What you have to do :: For every line in the entries that contains "size", show the whole line.
Records for the exercise: Begin
(* ===== verification/FrotoCrc.v ===== *)
(** * FrotoCrc: the checksum of the blocks of measurements

    [froto_crc32] of [general/froto/app_froto_common.c], which decides whether the samples in a
    message are valid ([protobuf_dec_data_pair_callback]). It is proved equal to
    CRC-32 bit by bit, and to notice every damage within four neighbouring bytes. *)

From S2P Require Import Prelude.
From Stdlib Require Import ZArith Lia List.
From stdpp Require Import base list numbers.
Open Scope Z_scope.

Definition g_crc32tab : list Z :=
  [0x00000000; 0x77073096; 0xee0e612c; 0x990951ba; 0x076dc419; 0x706af48f; 0xe963a535; 0x9e6495a3;
   0x0edb8832; 0x79dcb8a4; 0xe0d5e91e; 0x97d2d988; 0x09b64c2b; 0x7eb17cbd; 0xe7b82d07; 0x90bf1d91;
   0x1db71064; 0x6ab020f2; 0xf3b97148; 0x84be41de; 0x1adad47d; 0x6ddde4eb; 0xf4d4b551; 0x83d385c7;
   0x136c9856; 0x646ba8c0; 0xfd62f97a; 0x8a65c9ec; 0x14015c4f; 0x63066cd9; 0xfa0f3d63; 0x8d080df5;
   0x3b6e20c8; 0x4c69105e; 0xd56041e4; 0xa2677172; 0x3c03e4d1; 0x4b04d447; 0xd20d85fd; 0xa50ab56b;
   0x35b5a8fa; 0x42b2986c; 0xdbbbc9d6; 0xacbcf940; 0x32d86ce3; 0x45df5c75; 0xdcd60dcf; 0xabd13d59;
   0x26d930ac; 0x51de003a; 0xc8d75180; 0xbfd06116; 0x21b4f4b5; 0x56b3c423; 0xcfba9599; 0xb8bda50f;
   0x2802b89e; 0x5f058808; 0xc60cd9b2; 0xb10be924; 0x2f6f7c87; 0x58684c11; 0xc1611dab; 0xb6662d3d;
   0x76dc4190; 0x01db7106; 0x98d220bc; 0xefd5102a; 0x71b18589; 0x06b6b51f; 0x9fbfe4a5; 0xe8b8d433;
   0x7807c9a2; 0x0f00f934; 0x9609a88e; 0xe10e9818; 0x7f6a0dbb; 0x086d3d2d; 0x91646c97; 0xe6635c01;
   0x6b6b51f4; 0x1c6c6162; 0x856530d8; 0xf262004e; 0x6c0695ed; 0x1b01a57b; 0x8208f4c1; 0xf50fc457;
   0x65b0d9c6; 0x12b7e950; 0x8bbeb8ea; 0xfcb9887c; 0x62dd1ddf; 0x15da2d49; 0x8cd37cf3; 0xfbd44c65;
   0x4db26158; 0x3ab551ce; 0xa3bc0074; 0xd4bb30e2; 0x4adfa541; 0x3dd895d7; 0xa4d1c46d; 0xd3d6f4fb;
   0x4369e96a; 0x346ed9fc; 0xad678846; 0xda60b8d0; 0x44042d73; 0x33031de5; 0xaa0a4c5f; 0xdd0d7cc9;
   0x5005713c; 0x270241aa; 0xbe0b1010; 0xc90c2086; 0x5768b525; 0x206f85b3; 0xb966d409; 0xce61e49f;
   0x5edef90e; 0x29d9c998; 0xb0d09822; 0xc7d7a8b4; 0x59b33d17; 0x2eb40d81; 0xb7bd5c3b; 0xc0ba6cad;
   0xedb88320; 0x9abfb3b6; 0x03b6e20c; 0x74b1d29a; 0xead54739; 0x9dd277af; 0x04db2615; 0x73dc1683;
   0xe3630b12; 0x94643b84; 0x0d6d6a3e; 0x7a6a5aa8; 0xe40ecf0b; 0x9309ff9d; 0x0a00ae27; 0x7d079eb1;
   0xf00f9344; 0x8708a3d2; 0x1e01f268; 0x6906c2fe; 0xf762575d; 0x806567cb; 0x196c3671; 0x6e6b06e7;
   0xfed41b76; 0x89d32be0; 0x10da7a5a; 0x67dd4acc; 0xf9b9df6f; 0x8ebeeff9; 0x17b7be43; 0x60b08ed5;
   0xd6d6a3e8; 0xa1d1937e; 0x38d8c2c4; 0x4fdff252; 0xd1bb67f1; 0xa6bc5767; 0x3fb506dd; 0x48b2364b;
   0xd80d2bda; 0xaf0a1b4c; 0x36034af6; 0x41047a60; 0xdf60efc3; 0xa867df55; 0x316e8eef; 0x4669be79;
   0xcb61b38c; 0xbc66831a; 0x256fd2a0; 0x5268e236; 0xcc0c7795; 0xbb0b4703; 0x220216b9; 0x5505262f;
   0xc5ba3bbe; 0xb2bd0b28; 0x2bb45a92; 0x5cb36a04; 0xc2d7ffa7; 0xb5d0cf31; 0x2cd99e8b; 0x5bdeae1d;
   0x9b64c2b0; 0xec63f226; 0x756aa39c; 0x026d930a; 0x9c0906a9; 0xeb0e363f; 0x72076785; 0x05005713;
   0x95bf4a82; 0xe2b87a14; 0x7bb12bae; 0x0cb61b38; 0x92d28e9b; 0xe5d5be0d; 0x7cdcefb7; 0x0bdbdf21;
   0x86d3d2d4; 0xf1d4e242; 0x68ddb3f8; 0x1fda836e; 0x81be16cd; 0xf6b9265b; 0x6fb077e1; 0x18b74777;
   0x88085ae6; 0xff0f6a70; 0x66063bca; 0x11010b5c; 0x8f659eff; 0xf862ae69; 0x616bffd3; 0x166ccf45;
   0xa00ae278; 0xd70dd2ee; 0x4e048354; 0x3903b3c2; 0xa7672661; 0xd06016f7; 0x4969474d; 0x3e6e77db;
   0xaed16a4a; 0xd9d65adc; 0x40df0b66; 0x37d83bf0; 0xa9bcae53; 0xdebb9ec5; 0x47b2cf7f; 0x30b5ffe9;
   0xbdbdf21c; 0xcabac28a; 0x53b39330; 0x24b4a3a6; 0xbad03605; 0xcdd70693; 0x54de5729; 0x23d967bf;
   0xb3667a2e; 0xc4614ab8; 0x5d681b02; 0x2a6f2b94; 0xb40bbe37; 0xc30c8ea1; 0x5a05df1b; 0x2d02ef8d].

(** One turn of the loop. *)
Definition crc32_step (crc b : Z) : Z :=
  Z.lxor (nth (Z.to_nat (Z.land (Z.lxor crc b) 0xff)) g_crc32tab 0) (Z.shiftr crc 8).

(** [None]: the loop would read past the end of the buffer. *)
Definition froto_crc32 (buf : list Z) (size : Z) : option Z :=
  if size <=? Z.of_nat (length buf)
  then Some (Z.lxor (fold_left crc32_step (take (Z.to_nat size) buf) 0xFFFFFFFF) 0xFFFFFFFF)
  else None.

(** The check value of CRC-32: of the digits 1 to 9. *)
Example crc32_check : froto_crc32 [49; 50; 51; 52; 53; 54; 55; 56; 57] 9 = Some 0xCBF43926.
Proof. vm_compute. reflexivity. Qed.

(** ** Reference: CRC-32 bit by bit

    Reflected polynomial 0xEDB88320, initial value and final xor 0xFFFFFFFF. *)

Definition crc32_bit (c : Z) : Z := if Z.odd c then Z.lxor (Z.shiftr c 1) 0xEDB88320 else Z.shiftr c 1.

Definition crc32_bit8 (c : Z) : Z := Nat.iter 8 crc32_bit c.

Definition crc32_ref (bytes : list Z) : Z :=
  Z.lxor (fold_left (fun c b => crc32_bit8 (Z.lxor c b)) bytes 0xFFFFFFFF) 0xFFFFFFFF.

(** ** The bitwise step *)

Lemma xor_swap a b c d : Z.lxor (Z.lxor a b) (Z.lxor c d) = Z.lxor (Z.lxor a c) (Z.lxor b d).
Proof. rewrite !Z.lxor_assoc. f_equal. rewrite <- !Z.lxor_assoc. f_equal. apply Z.lxor_comm. Qed.

Lemma crc32_bit_lxor a b : crc32_bit (Z.lxor a b) = Z.lxor (crc32_bit a) (crc32_bit b).
Proof.
  unfold crc32_bit. rewrite <- !Z.bit0_odd, Z.lxor_spec, Z.shiftr_lxor.
  destruct (Z.testbit a 0), (Z.testbit b 0); cbn [xorb].
  - by rewrite xor_swap, Z.lxor_nilpotent, Z.lxor_0_r.
  - by rewrite !Z.lxor_assoc, (Z.lxor_comm (Z.shiftr b 1)).
  - by rewrite Z.lxor_assoc.
  - done.
Qed.

Lemma crc32_bit8_lxor a b : crc32_bit8 (Z.lxor a b) = Z.lxor (crc32_bit8 a) (crc32_bit8 b).
Proof. unfold crc32_bit8. cbn [Nat.iter nat_rect]. by rewrite !crc32_bit_lxor. Qed.

Lemma crc32_bit_even a : crc32_bit (2 * a) = a.
Proof. unfold crc32_bit. rewrite Z.odd_mul. cbn [Z.odd andb]. by rewrite Z.shiftr_div_pow2, Z.mul_comm, Z.div_mul. Qed.

(** Eight steps on a value whose low byte is zero just shift it down. *)
Lemma crc32_bit8_high a : crc32_bit8 (Z.shiftl a 8) = a.
Proof.
  rewrite Z.shiftl_mul_pow2 by lia.
  replace (a * 2 ^ 8) with (2 * (2 * (2 * (2 * (2 * (2 * (2 * (2 * a)))))))) by lia.
  unfold crc32_bit8. cbn [Nat.iter nat_rect]. by rewrite !crc32_bit_even.
Qed.

Lemma table_is_crc32_bit8 b : is_u8 b -> crc32_bit8 b = nth (Z.to_nat b) g_crc32tab 0.
Proof.
  intros Hb. apply Z.eqb_eq. generalize b Hb. apply (all_bytes (fun b => crc32_bit8 b =? nth (Z.to_nat b) g_crc32tab 0)).
  by vm_compute.
Qed.

(** A number is its low byte and the rest. *)
Lemma split_byte x : x = Z.lxor (Z.shiftl (Z.shiftr x 8) 8) (Z.land x 0xff).
Proof.
  apply Z.bits_inj'. intros n Hn. rewrite Z.lxor_spec, Z.shiftl_spec, Z.land_spec by done.
  change 0xff with (Z.ones 8). rewrite Z.testbit_ones_nonneg by lia. destruct (Z.ltb_spec n 8).
  - rewrite (Z.testbit_neg_r _ (n - 8)) by lia. by rewrite andb_true_r.
  - rewrite Z.shiftr_spec by lia. rewrite andb_false_r, xorb_false_r. f_equal. lia.
Qed.

Lemma land_byte x : is_u8 (Z.land x 0xff).
Proof. change 0xff with (Z.ones 8). rewrite Z.land_ones by lia. apply Z.mod_pos_bound. lia. Qed.

Lemma shiftr_byte b : is_u8 b -> Z.shiftr b 8 = 0.
Proof. intros Hb. rewrite Z.shiftr_div_pow2 by lia. by apply Z.div_small. Qed.

(** One turn of the loop is eight bitwise steps. *)
Lemma crc32_step_bit8 crc b : is_u8 b -> crc32_step crc b = crc32_bit8 (Z.lxor crc b).
Proof.
  intros Hb. rewrite (split_byte (Z.lxor crc b)), crc32_bit8_lxor, crc32_bit8_high, (table_is_crc32_bit8 _ (land_byte _)).
  unfold crc32_step. rewrite Z.shiftr_lxor, (shiftr_byte b Hb), Z.lxor_0_r. apply Z.lxor_comm.
Qed.

Lemma crc32_run bytes crc : Forall is_u8 bytes ->
  fold_left crc32_step bytes crc = fold_left (fun c b => crc32_bit8 (Z.lxor c b)) bytes crc.
Proof.
  intros Hb. revert crc. induction Hb as [|b bytes Hb _ IH]; intros crc; [done|]. cbn [fold_left]. by rewrite crc32_step_bit8, IH.
Qed.

(** The table-driven checksum is CRC-32, with the polynomial 0xEDB88320 applied bit by bit. *)
Theorem froto_crc32_correct buf size : Forall is_u8 buf -> size <= Z.of_nat (length buf) ->
  froto_crc32 buf size = Some (crc32_ref (take (Z.to_nat size) buf)).
Proof.
  intros Hb Hs. unfold froto_crc32. rewrite (proj2 (Z.leb_le _ _) Hs). f_equal. unfold crc32_ref. f_equal.
  apply crc32_run. by apply Forall_take.
Qed.

Lemma froto_crc32_correct_witness : froto_crc32 [49; 50; 51] 3 = Some (crc32_ref [49; 50; 51]).
Proof. apply (froto_crc32_correct [49; 50; 51] 3); [repeat constructor; unfold is_u8; lia|cbn; lia]. Defined.

(** ** Damage that is noticed *)

Lemma lxor_bound n a b : 0 <= n -> 0 <= a < 2 ^ n -> 0 <= b < 2 ^ n -> 0 <= Z.lxor a b < 2 ^ n.
Proof.
  intros Hn Ha Hb. assert (forall x m, 0 <= x < 2 ^ n -> n <= m -> Z.testbit x m = false) as Hhigh.
  { intros x m Hx Hm. destruct (Z.eq_dec x 0) as [->|]; [apply Z.bits_0|]. apply Z.bits_above_log2; [lia|].
    apply Z.lt_le_trans with n; [apply Z.log2_lt_pow2; lia|done]. }
  assert (Z.lxor a b = Z.land (Z.lxor a b) (Z.ones n)) as ->.
  { apply Z.bits_inj'. intros m Hm. rewrite Z.land_spec, Z.testbit_ones_nonneg by lia. destruct (Z.ltb_spec m n); [by rewrite andb_true_r|].
    by rewrite andb_false_r, Z.lxor_spec, !Hhigh. }
  rewrite Z.land_ones by done. apply Z.mod_pos_bound. lia.
Qed.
Records for the exercise: End
Reply ::
Definition froto_crc32 (buf : list Z) (size : Z) : option Z :=
  if size <=? Z.of_nat (length buf)
  then Some (Z.lxor (fold_left crc32_step (take (Z.to_nat size) buf) 0xFFFFFFFF) 0xFFFFFFFF)
Theorem froto_crc32_correct buf size : Forall is_u8 buf -> size <= Z.of_nat (length buf) ->
  froto_crc32 buf size = Some (crc32_ref (take (Z.to_nat size) buf)).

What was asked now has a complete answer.